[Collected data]
- - - -

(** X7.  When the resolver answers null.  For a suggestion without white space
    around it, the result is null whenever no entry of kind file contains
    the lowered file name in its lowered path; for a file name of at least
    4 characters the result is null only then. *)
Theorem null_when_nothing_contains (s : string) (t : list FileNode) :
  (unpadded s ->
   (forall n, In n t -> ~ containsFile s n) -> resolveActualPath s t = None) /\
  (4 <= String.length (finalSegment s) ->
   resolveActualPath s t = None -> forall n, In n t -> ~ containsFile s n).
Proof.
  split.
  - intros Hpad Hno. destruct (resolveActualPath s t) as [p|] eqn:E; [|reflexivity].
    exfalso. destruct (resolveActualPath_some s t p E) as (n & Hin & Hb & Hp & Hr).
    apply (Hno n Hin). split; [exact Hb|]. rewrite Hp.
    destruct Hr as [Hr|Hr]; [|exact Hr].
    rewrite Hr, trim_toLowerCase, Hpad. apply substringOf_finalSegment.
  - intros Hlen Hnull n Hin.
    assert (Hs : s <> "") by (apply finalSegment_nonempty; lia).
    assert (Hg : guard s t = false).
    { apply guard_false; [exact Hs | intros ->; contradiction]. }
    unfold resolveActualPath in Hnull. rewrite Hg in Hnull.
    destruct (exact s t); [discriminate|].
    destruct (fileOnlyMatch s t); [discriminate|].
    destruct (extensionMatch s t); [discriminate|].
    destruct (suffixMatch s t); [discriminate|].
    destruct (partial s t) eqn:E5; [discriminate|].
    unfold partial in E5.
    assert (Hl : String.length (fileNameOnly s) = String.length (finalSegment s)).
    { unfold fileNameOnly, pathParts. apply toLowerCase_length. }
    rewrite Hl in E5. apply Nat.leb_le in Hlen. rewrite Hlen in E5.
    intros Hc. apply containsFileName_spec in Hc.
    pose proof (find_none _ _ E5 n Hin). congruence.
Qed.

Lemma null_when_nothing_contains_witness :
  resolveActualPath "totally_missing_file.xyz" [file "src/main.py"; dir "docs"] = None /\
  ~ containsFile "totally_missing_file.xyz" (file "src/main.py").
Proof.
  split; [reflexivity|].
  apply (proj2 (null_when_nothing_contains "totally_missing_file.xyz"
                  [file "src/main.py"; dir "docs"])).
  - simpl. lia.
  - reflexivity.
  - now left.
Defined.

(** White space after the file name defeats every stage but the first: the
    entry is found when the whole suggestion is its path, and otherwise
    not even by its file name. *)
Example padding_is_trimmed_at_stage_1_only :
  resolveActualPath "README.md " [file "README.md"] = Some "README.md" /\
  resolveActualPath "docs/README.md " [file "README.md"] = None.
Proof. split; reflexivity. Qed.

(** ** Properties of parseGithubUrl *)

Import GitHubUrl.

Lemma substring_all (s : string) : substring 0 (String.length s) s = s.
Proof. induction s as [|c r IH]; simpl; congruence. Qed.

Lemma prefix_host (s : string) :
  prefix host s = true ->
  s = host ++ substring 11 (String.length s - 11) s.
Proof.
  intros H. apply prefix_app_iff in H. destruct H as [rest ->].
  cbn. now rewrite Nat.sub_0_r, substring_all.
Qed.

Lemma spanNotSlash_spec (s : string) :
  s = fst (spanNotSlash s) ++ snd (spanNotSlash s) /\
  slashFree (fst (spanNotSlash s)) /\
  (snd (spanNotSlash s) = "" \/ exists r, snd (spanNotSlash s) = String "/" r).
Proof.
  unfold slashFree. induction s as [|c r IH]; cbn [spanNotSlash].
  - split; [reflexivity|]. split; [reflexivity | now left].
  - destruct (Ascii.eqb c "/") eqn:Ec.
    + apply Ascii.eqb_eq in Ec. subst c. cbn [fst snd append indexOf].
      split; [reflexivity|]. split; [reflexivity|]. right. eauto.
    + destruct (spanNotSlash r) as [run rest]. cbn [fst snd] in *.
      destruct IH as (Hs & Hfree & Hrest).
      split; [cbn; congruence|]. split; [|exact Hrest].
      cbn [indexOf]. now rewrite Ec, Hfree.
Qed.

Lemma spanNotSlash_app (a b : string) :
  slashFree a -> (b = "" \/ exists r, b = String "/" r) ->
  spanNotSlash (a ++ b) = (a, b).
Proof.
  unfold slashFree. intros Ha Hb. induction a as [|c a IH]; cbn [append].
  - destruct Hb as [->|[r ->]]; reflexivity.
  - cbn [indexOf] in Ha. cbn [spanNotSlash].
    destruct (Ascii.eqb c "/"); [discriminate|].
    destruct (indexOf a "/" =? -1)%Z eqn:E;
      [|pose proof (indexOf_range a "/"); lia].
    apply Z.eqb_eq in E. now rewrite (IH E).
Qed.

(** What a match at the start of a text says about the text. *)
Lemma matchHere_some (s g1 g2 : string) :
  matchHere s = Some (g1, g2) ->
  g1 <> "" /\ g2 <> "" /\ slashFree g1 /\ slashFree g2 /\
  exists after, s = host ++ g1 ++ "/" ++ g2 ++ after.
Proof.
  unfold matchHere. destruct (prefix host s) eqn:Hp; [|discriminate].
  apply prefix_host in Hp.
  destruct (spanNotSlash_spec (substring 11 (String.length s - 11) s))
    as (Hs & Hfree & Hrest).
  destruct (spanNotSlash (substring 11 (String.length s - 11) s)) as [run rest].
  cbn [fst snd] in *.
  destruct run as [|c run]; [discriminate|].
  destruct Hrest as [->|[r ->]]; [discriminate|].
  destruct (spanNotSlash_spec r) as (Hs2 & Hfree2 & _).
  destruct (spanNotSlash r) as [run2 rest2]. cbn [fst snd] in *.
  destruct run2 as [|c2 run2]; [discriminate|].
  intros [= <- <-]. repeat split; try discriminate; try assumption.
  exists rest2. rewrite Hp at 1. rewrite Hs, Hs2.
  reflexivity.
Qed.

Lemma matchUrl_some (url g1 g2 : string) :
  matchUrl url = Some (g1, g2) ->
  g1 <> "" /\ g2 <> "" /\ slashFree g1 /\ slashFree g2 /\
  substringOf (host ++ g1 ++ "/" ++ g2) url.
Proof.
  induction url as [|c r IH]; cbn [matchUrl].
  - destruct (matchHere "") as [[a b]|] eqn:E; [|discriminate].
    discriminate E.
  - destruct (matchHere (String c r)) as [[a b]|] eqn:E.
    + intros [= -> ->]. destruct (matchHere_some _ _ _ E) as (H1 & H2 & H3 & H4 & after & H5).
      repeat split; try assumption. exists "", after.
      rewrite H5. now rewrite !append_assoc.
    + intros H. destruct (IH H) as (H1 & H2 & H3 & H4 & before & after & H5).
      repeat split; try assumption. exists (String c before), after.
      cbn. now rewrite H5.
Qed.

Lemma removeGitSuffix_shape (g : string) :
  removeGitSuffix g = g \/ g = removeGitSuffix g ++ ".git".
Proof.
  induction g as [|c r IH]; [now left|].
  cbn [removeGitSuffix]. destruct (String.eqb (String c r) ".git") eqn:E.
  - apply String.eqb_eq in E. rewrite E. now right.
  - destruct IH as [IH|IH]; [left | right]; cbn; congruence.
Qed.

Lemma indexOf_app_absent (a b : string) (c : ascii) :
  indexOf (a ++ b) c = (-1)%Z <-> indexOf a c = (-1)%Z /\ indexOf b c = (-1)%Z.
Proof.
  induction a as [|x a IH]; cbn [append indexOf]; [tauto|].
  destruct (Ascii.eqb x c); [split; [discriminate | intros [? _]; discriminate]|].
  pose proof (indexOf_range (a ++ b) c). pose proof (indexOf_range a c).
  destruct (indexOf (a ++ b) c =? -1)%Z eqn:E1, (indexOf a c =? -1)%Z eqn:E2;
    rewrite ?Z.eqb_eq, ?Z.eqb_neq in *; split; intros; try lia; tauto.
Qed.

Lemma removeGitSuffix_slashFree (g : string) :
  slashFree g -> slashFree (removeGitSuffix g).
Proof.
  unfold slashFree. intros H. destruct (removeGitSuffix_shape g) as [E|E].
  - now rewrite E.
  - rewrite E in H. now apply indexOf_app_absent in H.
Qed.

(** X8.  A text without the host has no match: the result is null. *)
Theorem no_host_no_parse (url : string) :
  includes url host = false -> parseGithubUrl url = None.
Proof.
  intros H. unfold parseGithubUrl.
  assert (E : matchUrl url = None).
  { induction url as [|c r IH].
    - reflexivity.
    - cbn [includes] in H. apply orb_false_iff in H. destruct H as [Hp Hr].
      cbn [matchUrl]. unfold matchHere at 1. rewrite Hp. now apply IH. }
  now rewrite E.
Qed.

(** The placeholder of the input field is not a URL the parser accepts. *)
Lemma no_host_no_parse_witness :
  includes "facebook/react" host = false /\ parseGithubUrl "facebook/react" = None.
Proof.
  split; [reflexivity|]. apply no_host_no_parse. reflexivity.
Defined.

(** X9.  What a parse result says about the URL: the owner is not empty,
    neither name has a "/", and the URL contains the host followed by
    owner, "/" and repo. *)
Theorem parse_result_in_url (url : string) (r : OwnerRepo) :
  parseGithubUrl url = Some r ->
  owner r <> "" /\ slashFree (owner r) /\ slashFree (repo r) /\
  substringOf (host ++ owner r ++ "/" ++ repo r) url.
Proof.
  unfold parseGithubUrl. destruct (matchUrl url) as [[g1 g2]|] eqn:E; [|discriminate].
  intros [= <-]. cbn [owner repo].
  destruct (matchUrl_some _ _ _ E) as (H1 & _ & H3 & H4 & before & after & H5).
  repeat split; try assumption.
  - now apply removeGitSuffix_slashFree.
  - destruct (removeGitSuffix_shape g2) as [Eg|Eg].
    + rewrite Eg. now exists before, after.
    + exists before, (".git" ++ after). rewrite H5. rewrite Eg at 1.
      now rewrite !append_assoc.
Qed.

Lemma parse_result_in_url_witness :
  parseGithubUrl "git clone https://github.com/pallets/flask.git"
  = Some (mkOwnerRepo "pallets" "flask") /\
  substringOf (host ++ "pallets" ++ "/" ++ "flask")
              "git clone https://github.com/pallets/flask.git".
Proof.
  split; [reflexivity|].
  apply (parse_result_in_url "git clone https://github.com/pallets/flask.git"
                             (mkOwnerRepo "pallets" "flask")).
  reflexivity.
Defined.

- - - -

» EXERCISE DETAILS
Throughout the data above, copy all lines where the word "says" is found.

» ANSWER FOR THE TASK
(** What a match at the start of a text says about the text. *)
(** X9.  What a parse result says about the URL: the owner is not empty,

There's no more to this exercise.